## REQUIREMENT
Every entry must be printed again exactly, with nothing left out.

## DATASET RECORDS
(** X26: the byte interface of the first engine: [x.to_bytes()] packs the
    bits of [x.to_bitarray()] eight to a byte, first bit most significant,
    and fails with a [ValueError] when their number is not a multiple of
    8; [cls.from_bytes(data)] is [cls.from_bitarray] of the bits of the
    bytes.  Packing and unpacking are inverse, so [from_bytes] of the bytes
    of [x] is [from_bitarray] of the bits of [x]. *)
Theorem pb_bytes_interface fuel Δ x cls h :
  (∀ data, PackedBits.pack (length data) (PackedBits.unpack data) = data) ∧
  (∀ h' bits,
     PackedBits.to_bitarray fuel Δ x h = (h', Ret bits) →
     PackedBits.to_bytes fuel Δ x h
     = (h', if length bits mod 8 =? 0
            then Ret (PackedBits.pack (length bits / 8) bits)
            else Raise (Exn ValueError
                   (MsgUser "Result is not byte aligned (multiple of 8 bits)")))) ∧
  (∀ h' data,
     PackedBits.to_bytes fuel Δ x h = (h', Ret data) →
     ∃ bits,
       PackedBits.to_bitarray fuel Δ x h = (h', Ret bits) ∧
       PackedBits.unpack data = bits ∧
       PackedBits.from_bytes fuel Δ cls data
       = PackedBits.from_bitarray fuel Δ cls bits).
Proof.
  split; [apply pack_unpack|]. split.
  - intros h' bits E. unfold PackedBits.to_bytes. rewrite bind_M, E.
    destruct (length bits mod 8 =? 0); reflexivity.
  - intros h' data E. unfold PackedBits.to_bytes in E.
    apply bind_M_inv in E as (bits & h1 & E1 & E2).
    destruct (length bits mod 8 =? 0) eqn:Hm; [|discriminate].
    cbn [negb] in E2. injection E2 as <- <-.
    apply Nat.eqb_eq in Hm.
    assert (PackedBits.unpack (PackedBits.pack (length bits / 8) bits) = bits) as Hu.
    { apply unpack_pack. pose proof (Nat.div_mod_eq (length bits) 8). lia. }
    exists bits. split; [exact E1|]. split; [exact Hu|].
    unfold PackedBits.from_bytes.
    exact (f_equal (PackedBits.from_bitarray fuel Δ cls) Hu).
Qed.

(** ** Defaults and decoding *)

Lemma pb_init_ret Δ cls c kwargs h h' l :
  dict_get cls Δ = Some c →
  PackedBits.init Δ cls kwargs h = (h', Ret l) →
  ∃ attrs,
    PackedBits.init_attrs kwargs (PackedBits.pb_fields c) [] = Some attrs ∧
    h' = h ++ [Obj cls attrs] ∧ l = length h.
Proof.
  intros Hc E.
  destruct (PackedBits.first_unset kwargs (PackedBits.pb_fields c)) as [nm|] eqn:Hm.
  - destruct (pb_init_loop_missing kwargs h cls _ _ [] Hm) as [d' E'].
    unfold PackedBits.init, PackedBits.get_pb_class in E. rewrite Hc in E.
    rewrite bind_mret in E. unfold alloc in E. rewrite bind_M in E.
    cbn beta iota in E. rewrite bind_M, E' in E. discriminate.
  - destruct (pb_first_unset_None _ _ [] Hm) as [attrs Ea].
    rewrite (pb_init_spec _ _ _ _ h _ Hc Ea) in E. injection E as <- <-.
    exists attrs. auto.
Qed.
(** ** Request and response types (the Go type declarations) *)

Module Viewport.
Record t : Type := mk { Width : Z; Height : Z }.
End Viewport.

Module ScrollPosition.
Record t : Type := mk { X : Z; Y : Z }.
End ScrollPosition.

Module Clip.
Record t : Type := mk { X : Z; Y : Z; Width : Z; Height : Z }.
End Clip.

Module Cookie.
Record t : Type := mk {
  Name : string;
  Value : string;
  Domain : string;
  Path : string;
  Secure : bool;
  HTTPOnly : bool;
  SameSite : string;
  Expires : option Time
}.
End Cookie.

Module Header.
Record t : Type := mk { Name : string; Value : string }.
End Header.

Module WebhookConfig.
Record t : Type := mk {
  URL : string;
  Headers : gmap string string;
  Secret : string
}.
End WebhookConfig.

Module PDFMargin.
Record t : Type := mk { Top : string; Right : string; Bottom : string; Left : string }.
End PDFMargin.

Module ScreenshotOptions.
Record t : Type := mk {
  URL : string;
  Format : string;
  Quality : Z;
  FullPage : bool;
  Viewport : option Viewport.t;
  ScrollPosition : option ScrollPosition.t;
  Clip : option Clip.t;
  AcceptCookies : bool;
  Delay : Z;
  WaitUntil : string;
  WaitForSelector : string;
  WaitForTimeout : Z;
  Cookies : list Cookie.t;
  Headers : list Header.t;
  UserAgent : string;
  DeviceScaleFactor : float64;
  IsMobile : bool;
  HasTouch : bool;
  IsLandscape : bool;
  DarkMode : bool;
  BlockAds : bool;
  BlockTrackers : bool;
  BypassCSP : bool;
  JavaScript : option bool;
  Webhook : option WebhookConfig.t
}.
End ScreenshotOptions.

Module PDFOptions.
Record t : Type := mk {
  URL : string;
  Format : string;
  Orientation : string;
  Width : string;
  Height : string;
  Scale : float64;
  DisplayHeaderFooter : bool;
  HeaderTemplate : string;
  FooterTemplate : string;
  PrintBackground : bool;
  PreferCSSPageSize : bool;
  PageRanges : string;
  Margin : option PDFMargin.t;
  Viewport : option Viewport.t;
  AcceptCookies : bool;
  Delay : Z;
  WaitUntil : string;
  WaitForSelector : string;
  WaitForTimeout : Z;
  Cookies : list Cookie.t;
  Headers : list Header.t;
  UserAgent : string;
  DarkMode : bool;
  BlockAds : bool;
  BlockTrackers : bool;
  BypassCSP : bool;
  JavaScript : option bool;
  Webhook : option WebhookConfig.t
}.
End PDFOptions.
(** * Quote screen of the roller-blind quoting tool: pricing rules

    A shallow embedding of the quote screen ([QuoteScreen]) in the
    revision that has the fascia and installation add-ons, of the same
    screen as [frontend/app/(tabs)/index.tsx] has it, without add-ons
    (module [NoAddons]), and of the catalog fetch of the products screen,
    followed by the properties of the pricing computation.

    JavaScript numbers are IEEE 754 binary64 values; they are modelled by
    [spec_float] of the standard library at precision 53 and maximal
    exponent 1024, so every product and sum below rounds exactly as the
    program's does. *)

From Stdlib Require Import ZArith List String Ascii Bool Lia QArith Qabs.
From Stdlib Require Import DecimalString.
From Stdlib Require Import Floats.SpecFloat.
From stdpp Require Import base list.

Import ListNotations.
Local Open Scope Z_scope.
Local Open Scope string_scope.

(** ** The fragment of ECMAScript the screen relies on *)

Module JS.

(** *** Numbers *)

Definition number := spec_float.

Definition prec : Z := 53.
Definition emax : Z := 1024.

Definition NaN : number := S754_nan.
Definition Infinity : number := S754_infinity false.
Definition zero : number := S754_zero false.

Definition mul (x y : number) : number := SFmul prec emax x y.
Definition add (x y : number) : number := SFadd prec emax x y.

## SOLUTION TO THIS PROBLEM
(** X26: the byte interface of the first engine: [x.to_bytes()] packs the
    bits of [x.to_bitarray()] eight to a byte, first bit most significant,
    and fails with a [ValueError] when their number is not a multiple of
    8; [cls.from_bytes(data)] is [cls.from_bitarray] of the bits of the
    bytes.  Packing and unpacking are inverse, so [from_bytes] of the bytes
    of [x] is [from_bitarray] of the bits of [x]. *)
Theorem pb_bytes_interface fuel Δ x cls h :
  (∀ data, PackedBits.pack (length data) (PackedBits.unpack data) = data) ∧
  (∀ h' bits,
     PackedBits.to_bitarray fuel Δ x h = (h', Ret bits) →
     PackedBits.to_bytes fuel Δ x h
     = (h', if length bits mod 8 =? 0
            then Ret (PackedBits.pack (length bits / 8) bits)
            else Raise (Exn ValueError
                   (MsgUser "Result is not byte aligned (multiple of 8 bits)")))) ∧
  (∀ h' data,
     PackedBits.to_bytes fuel Δ x h = (h', Ret data) →
     ∃ bits,
       PackedBits.to_bitarray fuel Δ x h = (h', Ret bits) ∧
       PackedBits.unpack data = bits ∧
       PackedBits.from_bytes fuel Δ cls data
       = PackedBits.from_bitarray fuel Δ cls bits).
Proof.
  split; [apply pack_unpack|]. split.
  - intros h' bits E. unfold PackedBits.to_bytes. rewrite bind_M, E.
    destruct (length bits mod 8 =? 0); reflexivity.
  - intros h' data E. unfold PackedBits.to_bytes in E.
    apply bind_M_inv in E as (bits & h1 & E1 & E2).
    destruct (length bits mod 8 =? 0) eqn:Hm; [|discriminate].
    cbn [negb] in E2. injection E2 as <- <-.
    apply Nat.eqb_eq in Hm.
    assert (PackedBits.unpack (PackedBits.pack (length bits / 8) bits) = bits) as Hu.
    { apply unpack_pack. pose proof (Nat.div_mod_eq (length bits) 8). lia. }
    exists bits. split; [exact E1|]. split; [exact Hu|].
    unfold PackedBits.from_bytes.
    exact (f_equal (PackedBits.from_bitarray fuel Δ cls) Hu).
Qed.

(** ** Defaults and decoding *)

Lemma pb_init_ret Δ cls c kwargs h h' l :
  dict_get cls Δ = Some c →
  PackedBits.init Δ cls kwargs h = (h', Ret l) →
  ∃ attrs,
    PackedBits.init_attrs kwargs (PackedBits.pb_fields c) [] = Some attrs ∧
    h' = h ++ [Obj cls attrs] ∧ l = length h.
Proof.
  intros Hc E.
  destruct (PackedBits.first_unset kwargs (PackedBits.pb_fields c)) as [nm|] eqn:Hm.
  - destruct (pb_init_loop_missing kwargs h cls _ _ [] Hm) as [d' E'].
    unfold PackedBits.init, PackedBits.get_pb_class in E. rewrite Hc in E.
    rewrite bind_mret in E. unfold alloc in E. rewrite bind_M in E.
    cbn beta iota in E. rewrite bind_M, E' in E. discriminate.
  - destruct (pb_first_unset_None _ _ [] Hm) as [attrs Ea].
    rewrite (pb_init_spec _ _ _ _ h _ Hc Ea) in E. injection E as <- <-.
    exists attrs. auto.
Qed.
(** ** Request and response types (the Go type declarations) *)

Module Viewport.
Record t : Type := mk { Width : Z; Height : Z }.
End Viewport.

Module ScrollPosition.
Record t : Type := mk { X : Z; Y : Z }.
End ScrollPosition.

Module Clip.
Record t : Type := mk { X : Z; Y : Z; Width : Z; Height : Z }.
End Clip.

Module Cookie.
Record t : Type := mk {
  Name : string;
  Value : string;
  Domain : string;
  Path : string;
  Secure : bool;
  HTTPOnly : bool;
  SameSite : string;
  Expires : option Time
}.
End Cookie.

Module Header.
Record t : Type := mk { Name : string; Value : string }.
End Header.

Module WebhookConfig.
Record t : Type := mk {
  URL : string;
  Headers : gmap string string;
  Secret : string
}.
End WebhookConfig.

Module PDFMargin.
Record t : Type := mk { Top : string; Right : string; Bottom : string; Left : string }.
End PDFMargin.

Module ScreenshotOptions.
Record t : Type := mk {
  URL : string;
  Format : string;
  Quality : Z;
  FullPage : bool;
  Viewport : option Viewport.t;
  ScrollPosition : option ScrollPosition.t;
  Clip : option Clip.t;
  AcceptCookies : bool;
  Delay : Z;
  WaitUntil : string;
  WaitForSelector : string;
  WaitForTimeout : Z;
  Cookies : list Cookie.t;
  Headers : list Header.t;
  UserAgent : string;
  DeviceScaleFactor : float64;
  IsMobile : bool;
  HasTouch : bool;
  IsLandscape : bool;
  DarkMode : bool;
  BlockAds : bool;
  BlockTrackers : bool;
  BypassCSP : bool;
  JavaScript : option bool;
  Webhook : option WebhookConfig.t
}.
End ScreenshotOptions.

Module PDFOptions.
Record t : Type := mk {
  URL : string;
  Format : string;
  Orientation : string;
  Width : string;
  Height : string;
  Scale : float64;
  DisplayHeaderFooter : bool;
  HeaderTemplate : string;
  FooterTemplate : string;
  PrintBackground : bool;
  PreferCSSPageSize : bool;
  PageRanges : string;
  Margin : option PDFMargin.t;
  Viewport : option Viewport.t;
  AcceptCookies : bool;
  Delay : Z;
  WaitUntil : string;
  WaitForSelector : string;
  WaitForTimeout : Z;
  Cookies : list Cookie.t;
  Headers : list Header.t;
  UserAgent : string;
  DarkMode : bool;
  BlockAds : bool;
  BlockTrackers : bool;
  BypassCSP : bool;
  JavaScript : option bool;
  Webhook : option WebhookConfig.t
}.
End PDFOptions.
(** * Quote screen of the roller-blind quoting tool: pricing rules

    A shallow embedding of the quote screen ([QuoteScreen]) in the
    revision that has the fascia and installation add-ons, of the same
    screen as [frontend/app/(tabs)/index.tsx] has it, without add-ons
    (module [NoAddons]), and of the catalog fetch of the products screen,
    followed by the properties of the pricing computation.

    JavaScript numbers are IEEE 754 binary64 values; they are modelled by
    [spec_float] of the standard library at precision 53 and maximal
    exponent 1024, so every product and sum below rounds exactly as the
    program's does. *)

From Stdlib Require Import ZArith List String Ascii Bool Lia QArith Qabs.
From Stdlib Require Import DecimalString.
From Stdlib Require Import Floats.SpecFloat.
From stdpp Require Import base list.

Import ListNotations.
Local Open Scope Z_scope.
Local Open Scope string_scope.

(** ** The fragment of ECMAScript the screen relies on *)

Module JS.

(** *** Numbers *)

Definition number := spec_float.

Definition prec : Z := 53.
Definition emax : Z := 1024.

Definition NaN : number := S754_nan.
Definition Infinity : number := S754_infinity false.
Definition zero : number := S754_zero false.

Definition mul (x y : number) : number := SFmul prec emax x y.
Definition add (x y : number) : number := SFadd prec emax x y.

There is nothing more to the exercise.